## TO DO
Output the lines below exactly, please, from the first line until the line with "quantifies over everything", counting both.

## INFORMATION GIVEN
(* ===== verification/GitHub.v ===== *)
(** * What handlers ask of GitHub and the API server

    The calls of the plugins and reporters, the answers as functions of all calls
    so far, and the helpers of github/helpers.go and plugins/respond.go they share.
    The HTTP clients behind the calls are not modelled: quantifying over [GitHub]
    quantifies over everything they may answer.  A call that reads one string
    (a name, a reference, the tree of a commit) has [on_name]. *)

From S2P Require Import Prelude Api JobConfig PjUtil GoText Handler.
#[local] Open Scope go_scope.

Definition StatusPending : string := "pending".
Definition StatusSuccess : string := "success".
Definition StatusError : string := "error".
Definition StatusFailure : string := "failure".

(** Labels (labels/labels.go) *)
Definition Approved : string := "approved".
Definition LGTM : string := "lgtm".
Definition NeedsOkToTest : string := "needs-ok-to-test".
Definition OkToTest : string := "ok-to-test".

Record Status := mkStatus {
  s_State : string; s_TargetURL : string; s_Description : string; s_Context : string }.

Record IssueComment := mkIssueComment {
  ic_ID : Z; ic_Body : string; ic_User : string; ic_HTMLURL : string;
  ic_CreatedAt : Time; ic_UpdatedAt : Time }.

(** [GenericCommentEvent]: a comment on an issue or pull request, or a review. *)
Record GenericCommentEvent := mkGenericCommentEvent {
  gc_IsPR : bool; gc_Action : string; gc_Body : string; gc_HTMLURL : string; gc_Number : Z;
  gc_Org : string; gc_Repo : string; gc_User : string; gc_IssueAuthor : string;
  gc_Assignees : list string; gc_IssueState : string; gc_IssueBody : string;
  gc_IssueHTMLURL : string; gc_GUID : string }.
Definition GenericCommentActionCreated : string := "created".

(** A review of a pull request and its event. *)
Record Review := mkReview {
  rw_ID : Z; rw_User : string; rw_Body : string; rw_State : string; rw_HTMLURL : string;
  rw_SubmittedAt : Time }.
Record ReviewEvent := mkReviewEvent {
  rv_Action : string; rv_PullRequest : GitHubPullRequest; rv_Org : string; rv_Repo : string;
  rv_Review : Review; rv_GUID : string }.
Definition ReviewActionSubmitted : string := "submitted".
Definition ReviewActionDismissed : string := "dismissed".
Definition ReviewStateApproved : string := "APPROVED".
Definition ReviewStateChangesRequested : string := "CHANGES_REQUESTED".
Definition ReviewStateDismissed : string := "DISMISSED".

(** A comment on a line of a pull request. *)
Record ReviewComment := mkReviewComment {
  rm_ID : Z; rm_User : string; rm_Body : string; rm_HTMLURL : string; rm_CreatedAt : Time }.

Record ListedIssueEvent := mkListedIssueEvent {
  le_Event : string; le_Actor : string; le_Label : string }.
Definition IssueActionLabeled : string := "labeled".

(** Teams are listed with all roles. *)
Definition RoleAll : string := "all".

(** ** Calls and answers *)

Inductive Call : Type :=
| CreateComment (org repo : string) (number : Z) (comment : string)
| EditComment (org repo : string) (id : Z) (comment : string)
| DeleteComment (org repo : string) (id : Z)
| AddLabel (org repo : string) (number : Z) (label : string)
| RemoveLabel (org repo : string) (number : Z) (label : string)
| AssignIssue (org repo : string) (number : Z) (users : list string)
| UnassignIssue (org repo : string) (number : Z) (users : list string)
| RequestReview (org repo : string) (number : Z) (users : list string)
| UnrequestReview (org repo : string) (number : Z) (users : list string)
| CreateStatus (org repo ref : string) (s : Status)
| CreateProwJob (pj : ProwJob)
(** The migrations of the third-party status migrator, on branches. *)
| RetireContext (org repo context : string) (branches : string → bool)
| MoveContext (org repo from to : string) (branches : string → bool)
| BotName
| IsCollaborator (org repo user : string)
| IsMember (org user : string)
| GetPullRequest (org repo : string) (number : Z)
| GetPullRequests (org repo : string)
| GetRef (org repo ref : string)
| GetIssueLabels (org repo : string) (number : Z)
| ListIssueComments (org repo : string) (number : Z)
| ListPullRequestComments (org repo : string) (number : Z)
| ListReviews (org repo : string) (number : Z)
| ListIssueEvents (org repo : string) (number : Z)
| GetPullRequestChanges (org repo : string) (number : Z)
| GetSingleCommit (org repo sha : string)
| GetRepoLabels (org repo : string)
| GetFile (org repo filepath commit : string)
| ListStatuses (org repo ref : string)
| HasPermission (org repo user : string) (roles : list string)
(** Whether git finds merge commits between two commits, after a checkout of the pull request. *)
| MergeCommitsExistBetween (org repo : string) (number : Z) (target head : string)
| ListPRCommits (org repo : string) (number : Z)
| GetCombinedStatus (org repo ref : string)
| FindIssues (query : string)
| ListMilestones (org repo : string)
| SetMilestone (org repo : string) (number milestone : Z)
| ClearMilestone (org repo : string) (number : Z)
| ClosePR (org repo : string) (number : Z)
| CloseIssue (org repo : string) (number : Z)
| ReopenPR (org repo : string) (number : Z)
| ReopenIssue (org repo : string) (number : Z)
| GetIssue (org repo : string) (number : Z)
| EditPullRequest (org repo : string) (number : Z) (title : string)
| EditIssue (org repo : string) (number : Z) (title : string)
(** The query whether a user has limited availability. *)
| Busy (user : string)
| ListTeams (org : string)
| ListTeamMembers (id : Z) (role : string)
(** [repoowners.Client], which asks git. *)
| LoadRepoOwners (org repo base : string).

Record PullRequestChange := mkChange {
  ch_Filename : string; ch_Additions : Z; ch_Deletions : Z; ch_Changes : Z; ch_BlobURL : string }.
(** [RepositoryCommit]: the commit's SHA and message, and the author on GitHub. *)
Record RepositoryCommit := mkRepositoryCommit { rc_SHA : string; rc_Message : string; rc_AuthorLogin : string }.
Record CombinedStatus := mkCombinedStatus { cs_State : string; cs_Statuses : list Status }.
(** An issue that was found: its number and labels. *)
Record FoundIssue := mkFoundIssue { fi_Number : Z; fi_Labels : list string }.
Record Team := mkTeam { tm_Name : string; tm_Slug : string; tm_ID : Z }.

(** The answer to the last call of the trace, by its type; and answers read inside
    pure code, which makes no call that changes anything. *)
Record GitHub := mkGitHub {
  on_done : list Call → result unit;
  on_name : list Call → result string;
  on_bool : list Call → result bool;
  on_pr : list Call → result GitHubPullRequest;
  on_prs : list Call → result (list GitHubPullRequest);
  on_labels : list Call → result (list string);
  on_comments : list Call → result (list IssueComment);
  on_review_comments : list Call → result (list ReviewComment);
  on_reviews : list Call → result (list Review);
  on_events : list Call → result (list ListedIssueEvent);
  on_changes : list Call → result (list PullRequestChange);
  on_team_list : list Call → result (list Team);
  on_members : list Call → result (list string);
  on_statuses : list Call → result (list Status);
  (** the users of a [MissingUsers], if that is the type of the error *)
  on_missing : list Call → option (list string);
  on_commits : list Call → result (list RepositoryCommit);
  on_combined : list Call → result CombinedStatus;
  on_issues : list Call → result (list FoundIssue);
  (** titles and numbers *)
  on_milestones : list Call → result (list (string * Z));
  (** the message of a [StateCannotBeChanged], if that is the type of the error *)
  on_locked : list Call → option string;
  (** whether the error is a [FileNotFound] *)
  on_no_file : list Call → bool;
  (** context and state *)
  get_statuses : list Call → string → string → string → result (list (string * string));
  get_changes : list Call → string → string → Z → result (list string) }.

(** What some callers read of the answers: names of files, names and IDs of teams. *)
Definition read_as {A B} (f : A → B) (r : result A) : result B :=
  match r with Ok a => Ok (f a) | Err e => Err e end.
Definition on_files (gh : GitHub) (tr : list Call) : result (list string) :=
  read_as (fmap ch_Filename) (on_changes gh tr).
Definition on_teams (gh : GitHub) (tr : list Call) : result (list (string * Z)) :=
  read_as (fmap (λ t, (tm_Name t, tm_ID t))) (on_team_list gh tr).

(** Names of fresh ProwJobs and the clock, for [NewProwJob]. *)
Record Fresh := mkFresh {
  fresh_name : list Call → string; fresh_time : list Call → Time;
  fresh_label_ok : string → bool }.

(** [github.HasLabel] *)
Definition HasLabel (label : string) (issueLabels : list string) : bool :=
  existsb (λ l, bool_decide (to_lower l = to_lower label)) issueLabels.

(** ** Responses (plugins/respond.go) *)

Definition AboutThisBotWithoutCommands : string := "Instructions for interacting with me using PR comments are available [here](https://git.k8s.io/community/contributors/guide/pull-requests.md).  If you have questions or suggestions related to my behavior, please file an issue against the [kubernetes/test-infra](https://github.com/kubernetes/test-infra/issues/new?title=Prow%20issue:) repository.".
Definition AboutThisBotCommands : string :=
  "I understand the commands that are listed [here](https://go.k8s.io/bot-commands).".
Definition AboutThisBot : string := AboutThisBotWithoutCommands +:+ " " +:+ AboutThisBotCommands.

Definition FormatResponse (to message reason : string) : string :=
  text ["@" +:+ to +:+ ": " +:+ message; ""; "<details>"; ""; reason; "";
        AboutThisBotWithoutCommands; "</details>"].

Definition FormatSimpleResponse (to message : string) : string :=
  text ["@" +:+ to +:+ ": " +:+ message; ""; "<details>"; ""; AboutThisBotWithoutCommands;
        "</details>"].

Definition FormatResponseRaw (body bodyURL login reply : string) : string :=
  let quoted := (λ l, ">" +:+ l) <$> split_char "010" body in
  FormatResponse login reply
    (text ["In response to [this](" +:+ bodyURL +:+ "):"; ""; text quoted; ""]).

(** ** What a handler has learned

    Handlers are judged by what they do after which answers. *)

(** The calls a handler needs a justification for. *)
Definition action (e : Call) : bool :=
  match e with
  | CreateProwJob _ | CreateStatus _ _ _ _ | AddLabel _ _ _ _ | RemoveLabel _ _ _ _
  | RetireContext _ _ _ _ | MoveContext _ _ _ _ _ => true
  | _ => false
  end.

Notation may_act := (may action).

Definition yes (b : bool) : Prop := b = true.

## SOLUTION BELOW
(* ===== verification/GitHub.v ===== *)
(** * What handlers ask of GitHub and the API server

    The calls of the plugins and reporters, the answers as functions of all calls
    so far, and the helpers of github/helpers.go and plugins/respond.go they share.
    The HTTP clients behind the calls are not modelled: quantifying over [GitHub]
    quantifies over everything they may answer.  A call that reads one string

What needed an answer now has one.